::: MATERIAL PROVIDED

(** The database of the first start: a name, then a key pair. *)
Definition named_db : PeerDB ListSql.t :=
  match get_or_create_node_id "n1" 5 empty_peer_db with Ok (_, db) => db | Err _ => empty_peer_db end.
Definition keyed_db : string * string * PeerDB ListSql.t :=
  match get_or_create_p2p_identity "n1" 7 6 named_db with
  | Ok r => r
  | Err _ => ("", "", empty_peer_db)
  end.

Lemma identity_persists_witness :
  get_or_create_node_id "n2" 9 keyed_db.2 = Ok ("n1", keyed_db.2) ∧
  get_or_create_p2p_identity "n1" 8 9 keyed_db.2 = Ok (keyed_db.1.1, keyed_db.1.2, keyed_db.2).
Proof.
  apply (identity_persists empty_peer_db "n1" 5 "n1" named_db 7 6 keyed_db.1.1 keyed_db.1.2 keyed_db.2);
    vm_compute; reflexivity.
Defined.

::::::
::: MATERIAL PROVIDED

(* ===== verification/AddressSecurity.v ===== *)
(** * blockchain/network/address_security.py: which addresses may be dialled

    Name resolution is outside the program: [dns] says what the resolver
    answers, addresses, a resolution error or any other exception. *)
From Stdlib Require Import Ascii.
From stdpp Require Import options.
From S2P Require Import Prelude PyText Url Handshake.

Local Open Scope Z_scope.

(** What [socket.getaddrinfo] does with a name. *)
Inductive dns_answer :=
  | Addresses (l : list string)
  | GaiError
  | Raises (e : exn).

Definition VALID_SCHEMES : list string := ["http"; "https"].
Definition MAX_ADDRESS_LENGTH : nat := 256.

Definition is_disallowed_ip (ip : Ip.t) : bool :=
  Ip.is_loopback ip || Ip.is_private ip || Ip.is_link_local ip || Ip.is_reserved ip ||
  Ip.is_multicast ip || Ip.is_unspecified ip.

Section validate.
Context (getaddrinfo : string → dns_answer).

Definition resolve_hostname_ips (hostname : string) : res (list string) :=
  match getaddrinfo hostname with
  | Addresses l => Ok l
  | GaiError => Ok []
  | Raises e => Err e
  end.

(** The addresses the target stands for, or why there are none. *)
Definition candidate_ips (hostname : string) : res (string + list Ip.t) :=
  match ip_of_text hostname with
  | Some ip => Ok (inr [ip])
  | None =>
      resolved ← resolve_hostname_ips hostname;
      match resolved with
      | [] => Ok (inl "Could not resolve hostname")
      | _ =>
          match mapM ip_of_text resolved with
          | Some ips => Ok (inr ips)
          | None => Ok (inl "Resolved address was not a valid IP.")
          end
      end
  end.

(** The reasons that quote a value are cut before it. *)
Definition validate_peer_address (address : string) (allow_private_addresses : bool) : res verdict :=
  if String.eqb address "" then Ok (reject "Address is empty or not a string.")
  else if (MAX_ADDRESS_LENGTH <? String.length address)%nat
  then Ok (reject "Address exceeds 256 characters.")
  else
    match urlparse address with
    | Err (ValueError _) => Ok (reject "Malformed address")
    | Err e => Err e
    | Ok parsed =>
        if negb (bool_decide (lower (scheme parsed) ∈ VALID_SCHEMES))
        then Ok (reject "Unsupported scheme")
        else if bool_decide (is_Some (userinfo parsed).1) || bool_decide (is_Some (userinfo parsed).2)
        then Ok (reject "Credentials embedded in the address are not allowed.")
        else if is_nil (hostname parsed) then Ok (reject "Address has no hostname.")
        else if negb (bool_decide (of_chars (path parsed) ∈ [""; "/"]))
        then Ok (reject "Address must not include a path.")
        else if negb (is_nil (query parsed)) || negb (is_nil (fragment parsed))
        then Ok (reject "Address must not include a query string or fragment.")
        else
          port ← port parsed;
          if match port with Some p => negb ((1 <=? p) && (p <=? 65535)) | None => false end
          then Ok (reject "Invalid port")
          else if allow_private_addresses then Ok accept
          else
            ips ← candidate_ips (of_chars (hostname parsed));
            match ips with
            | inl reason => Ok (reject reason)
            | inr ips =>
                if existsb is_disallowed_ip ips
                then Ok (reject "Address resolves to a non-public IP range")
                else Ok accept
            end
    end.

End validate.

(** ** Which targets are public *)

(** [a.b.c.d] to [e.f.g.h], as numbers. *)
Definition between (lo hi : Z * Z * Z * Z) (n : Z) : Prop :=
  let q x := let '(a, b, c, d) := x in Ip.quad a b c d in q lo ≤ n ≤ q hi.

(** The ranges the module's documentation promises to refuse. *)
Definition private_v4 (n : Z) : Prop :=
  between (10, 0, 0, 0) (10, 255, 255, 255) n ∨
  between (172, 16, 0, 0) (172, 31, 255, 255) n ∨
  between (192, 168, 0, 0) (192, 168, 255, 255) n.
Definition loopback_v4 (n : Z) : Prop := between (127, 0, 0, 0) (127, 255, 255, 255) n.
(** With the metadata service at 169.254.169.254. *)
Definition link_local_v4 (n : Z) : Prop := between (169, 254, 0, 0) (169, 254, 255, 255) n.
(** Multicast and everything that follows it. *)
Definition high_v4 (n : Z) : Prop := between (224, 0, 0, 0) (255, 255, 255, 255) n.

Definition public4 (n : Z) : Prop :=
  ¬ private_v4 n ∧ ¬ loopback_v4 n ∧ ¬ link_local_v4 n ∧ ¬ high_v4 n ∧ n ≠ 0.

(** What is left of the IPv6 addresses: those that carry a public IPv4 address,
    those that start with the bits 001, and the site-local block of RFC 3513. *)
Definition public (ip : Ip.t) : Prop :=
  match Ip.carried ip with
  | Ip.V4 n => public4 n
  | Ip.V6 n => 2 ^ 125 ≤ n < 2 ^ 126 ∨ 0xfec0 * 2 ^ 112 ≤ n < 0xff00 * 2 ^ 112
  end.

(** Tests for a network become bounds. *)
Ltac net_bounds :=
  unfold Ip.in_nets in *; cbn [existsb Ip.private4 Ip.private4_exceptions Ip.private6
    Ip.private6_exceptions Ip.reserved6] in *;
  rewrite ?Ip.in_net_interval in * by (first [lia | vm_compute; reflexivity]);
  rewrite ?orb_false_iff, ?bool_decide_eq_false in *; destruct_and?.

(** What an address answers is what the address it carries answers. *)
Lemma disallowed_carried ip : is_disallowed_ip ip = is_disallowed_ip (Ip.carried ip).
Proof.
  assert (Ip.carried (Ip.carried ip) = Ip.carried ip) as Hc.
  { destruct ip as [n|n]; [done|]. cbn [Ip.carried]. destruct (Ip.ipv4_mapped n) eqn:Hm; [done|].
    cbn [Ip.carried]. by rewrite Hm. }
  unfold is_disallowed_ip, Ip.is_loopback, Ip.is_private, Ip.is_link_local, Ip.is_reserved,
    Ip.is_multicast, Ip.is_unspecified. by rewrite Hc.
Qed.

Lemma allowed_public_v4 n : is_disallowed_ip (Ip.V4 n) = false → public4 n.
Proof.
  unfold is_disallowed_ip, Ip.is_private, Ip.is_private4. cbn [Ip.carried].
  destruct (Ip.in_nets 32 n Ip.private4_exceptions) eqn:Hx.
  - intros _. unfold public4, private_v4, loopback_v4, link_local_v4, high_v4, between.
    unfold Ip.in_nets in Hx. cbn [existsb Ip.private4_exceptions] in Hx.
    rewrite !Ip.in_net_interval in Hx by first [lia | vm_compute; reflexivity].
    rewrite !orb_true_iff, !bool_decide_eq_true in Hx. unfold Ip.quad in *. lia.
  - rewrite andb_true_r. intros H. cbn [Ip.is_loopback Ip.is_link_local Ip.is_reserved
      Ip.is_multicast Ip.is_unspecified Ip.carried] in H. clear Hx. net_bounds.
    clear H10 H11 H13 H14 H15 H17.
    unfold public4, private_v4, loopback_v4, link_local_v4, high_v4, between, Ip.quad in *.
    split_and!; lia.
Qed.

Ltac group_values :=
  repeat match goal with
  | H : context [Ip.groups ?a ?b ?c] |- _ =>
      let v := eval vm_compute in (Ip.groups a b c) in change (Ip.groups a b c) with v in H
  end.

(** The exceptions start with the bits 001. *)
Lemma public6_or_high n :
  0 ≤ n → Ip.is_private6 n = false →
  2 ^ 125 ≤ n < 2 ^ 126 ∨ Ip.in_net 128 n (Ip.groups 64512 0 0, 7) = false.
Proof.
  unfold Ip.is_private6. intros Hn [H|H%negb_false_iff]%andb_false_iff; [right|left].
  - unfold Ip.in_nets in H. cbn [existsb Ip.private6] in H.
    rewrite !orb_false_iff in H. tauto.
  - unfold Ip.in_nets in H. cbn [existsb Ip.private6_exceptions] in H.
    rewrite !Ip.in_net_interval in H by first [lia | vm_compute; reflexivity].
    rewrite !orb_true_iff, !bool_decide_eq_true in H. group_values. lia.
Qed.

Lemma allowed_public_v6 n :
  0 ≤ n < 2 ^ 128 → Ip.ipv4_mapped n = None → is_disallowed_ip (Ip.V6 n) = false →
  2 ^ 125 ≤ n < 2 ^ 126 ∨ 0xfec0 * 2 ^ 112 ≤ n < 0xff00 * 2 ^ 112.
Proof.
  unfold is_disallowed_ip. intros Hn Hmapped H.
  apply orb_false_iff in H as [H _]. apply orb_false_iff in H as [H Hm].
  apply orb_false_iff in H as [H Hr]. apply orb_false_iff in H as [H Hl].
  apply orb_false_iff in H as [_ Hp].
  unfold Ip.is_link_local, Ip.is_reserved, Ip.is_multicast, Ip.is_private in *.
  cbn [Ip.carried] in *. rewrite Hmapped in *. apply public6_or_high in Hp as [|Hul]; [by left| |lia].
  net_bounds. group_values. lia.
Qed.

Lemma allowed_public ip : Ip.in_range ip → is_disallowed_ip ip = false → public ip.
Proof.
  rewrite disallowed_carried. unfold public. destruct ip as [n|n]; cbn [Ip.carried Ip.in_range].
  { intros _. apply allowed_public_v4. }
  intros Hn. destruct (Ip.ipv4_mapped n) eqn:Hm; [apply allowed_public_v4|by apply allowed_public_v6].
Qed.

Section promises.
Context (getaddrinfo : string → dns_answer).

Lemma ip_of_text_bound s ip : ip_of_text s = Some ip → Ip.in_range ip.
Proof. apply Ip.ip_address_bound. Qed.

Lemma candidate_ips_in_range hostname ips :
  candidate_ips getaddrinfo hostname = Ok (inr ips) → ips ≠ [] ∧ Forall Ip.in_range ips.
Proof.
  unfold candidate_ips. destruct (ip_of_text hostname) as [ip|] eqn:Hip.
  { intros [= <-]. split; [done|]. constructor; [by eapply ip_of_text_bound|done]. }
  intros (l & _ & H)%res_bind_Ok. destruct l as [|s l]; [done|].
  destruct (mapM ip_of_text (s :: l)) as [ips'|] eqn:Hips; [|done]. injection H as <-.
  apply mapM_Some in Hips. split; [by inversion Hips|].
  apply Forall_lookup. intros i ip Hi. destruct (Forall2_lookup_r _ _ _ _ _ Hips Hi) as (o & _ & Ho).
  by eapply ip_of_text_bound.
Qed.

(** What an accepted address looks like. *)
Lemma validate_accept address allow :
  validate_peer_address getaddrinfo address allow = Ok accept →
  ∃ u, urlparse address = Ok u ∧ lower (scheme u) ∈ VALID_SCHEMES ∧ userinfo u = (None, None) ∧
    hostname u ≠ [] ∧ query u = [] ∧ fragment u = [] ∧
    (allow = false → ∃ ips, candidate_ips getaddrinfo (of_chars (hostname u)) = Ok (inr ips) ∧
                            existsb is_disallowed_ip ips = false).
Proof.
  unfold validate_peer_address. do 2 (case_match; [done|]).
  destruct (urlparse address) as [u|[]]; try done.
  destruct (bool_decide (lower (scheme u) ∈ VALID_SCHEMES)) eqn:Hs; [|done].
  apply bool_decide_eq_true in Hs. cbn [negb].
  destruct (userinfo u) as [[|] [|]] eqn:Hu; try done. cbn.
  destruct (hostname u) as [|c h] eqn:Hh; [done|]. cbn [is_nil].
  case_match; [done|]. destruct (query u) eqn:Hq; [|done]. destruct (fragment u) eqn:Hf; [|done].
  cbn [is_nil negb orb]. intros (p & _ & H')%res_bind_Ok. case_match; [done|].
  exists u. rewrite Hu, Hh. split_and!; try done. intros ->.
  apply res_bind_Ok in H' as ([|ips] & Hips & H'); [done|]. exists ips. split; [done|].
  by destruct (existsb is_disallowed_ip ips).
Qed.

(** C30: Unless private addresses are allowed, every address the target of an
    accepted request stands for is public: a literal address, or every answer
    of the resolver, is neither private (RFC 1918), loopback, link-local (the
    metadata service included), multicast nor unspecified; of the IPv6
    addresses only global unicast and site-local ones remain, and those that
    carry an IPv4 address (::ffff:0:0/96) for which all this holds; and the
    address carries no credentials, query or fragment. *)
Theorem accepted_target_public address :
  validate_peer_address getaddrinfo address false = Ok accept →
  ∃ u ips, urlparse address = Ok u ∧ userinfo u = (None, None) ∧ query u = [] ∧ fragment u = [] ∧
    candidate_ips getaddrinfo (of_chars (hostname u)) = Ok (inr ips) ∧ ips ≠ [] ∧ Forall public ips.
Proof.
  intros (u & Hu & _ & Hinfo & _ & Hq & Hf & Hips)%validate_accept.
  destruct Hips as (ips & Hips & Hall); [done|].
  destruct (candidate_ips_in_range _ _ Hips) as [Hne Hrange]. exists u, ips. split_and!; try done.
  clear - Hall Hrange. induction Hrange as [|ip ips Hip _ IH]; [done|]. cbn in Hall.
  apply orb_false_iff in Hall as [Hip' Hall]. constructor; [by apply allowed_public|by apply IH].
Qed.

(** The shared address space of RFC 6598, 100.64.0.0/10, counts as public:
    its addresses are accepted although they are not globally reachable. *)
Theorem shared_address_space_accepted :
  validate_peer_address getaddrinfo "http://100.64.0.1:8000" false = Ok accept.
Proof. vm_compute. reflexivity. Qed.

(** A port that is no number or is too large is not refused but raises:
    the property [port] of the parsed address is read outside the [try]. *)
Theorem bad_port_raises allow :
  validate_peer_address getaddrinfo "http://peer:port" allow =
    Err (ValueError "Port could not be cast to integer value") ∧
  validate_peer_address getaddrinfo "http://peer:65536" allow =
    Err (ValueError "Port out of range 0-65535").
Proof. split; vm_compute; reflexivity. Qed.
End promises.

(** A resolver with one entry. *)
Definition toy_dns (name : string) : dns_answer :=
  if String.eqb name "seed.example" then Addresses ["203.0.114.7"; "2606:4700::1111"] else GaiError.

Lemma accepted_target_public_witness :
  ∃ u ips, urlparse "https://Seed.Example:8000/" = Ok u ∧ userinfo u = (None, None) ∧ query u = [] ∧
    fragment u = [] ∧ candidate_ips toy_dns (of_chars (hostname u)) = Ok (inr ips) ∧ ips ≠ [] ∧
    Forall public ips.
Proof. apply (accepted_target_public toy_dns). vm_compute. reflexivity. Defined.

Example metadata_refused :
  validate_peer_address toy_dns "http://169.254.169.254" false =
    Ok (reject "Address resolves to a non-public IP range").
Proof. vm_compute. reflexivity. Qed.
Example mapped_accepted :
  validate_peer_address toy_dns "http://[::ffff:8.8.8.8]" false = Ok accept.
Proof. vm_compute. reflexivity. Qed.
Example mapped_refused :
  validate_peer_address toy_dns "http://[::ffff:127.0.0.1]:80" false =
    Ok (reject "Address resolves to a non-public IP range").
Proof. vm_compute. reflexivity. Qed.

::::::
::: MATERIAL PROVIDED

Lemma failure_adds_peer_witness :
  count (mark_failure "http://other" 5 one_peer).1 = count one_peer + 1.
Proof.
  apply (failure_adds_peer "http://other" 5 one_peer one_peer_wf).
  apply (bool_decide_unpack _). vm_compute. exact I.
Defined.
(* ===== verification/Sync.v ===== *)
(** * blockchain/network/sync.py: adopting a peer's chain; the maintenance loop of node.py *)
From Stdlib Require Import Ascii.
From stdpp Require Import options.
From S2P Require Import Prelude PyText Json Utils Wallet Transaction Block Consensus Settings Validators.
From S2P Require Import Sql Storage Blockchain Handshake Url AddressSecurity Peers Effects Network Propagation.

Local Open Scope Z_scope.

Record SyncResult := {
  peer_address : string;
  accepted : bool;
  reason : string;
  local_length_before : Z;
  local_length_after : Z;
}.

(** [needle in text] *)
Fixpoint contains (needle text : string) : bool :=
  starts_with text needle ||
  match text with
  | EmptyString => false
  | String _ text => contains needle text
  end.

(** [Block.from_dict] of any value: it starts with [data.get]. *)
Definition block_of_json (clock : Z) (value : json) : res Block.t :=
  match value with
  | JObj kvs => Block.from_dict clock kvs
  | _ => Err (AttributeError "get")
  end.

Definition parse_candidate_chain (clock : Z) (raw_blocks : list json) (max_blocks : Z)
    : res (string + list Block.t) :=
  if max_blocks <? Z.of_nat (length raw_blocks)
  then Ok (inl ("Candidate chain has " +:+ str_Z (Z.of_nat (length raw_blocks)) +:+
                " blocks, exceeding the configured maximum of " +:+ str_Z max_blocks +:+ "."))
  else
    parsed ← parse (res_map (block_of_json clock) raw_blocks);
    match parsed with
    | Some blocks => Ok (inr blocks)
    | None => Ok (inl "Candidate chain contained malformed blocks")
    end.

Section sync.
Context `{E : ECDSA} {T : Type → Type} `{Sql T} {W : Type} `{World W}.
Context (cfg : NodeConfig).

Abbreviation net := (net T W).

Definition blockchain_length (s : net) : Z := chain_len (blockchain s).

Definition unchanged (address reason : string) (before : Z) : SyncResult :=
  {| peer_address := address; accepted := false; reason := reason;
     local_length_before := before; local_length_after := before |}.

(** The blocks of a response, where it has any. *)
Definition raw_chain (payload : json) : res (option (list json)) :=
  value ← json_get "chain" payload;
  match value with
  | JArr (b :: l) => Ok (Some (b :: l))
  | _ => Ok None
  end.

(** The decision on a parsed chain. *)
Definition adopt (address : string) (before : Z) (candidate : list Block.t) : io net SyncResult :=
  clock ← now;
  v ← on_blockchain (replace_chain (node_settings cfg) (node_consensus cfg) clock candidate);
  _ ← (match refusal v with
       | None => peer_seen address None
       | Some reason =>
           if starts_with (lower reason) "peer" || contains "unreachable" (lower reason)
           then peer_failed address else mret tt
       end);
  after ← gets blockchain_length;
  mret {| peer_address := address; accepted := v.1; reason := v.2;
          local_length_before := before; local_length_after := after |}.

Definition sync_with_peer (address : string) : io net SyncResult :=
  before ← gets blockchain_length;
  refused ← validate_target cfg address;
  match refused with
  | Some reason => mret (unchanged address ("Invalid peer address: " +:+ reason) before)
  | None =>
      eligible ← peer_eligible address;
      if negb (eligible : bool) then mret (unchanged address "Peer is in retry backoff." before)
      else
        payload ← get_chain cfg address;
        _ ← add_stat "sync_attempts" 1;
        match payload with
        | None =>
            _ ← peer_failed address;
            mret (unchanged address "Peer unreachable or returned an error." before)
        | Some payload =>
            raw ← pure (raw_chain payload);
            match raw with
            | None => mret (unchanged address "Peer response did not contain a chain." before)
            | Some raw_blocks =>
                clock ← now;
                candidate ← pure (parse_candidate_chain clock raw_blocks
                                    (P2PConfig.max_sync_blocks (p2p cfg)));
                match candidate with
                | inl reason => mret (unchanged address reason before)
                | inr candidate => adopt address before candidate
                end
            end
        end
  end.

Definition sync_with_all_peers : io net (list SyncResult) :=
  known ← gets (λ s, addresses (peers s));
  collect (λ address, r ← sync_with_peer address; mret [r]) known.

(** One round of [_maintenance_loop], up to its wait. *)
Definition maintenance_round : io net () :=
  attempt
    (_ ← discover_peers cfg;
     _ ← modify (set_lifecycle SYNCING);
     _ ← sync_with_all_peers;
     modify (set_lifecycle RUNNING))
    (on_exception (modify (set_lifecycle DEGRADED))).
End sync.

::::::

WHAT IS REQUIRED
Scan the entries for lines holding the string "query", then copy every one of them.

RESPONSE BOX
        else if negb (is_nil (query parsed)) || negb (is_nil (fragment parsed))
        then Ok (reject "Address must not include a query string or fragment.")
    hostname u ≠ [] ∧ query u = [] ∧ fragment u = [] ∧
  case_match; [done|]. destruct (query u) eqn:Hq; [|done]. destruct (fragment u) eqn:Hf; [|done].
    address carries no credentials, query or fragment. *)
  ∃ u ips, urlparse address = Ok u ∧ userinfo u = (None, None) ∧ query u = [] ∧ fragment u = [] ∧
  ∃ u ips, urlparse "https://Seed.Example:8000/" = Ok u ∧ userinfo u = (None, None) ∧ query u = [] ∧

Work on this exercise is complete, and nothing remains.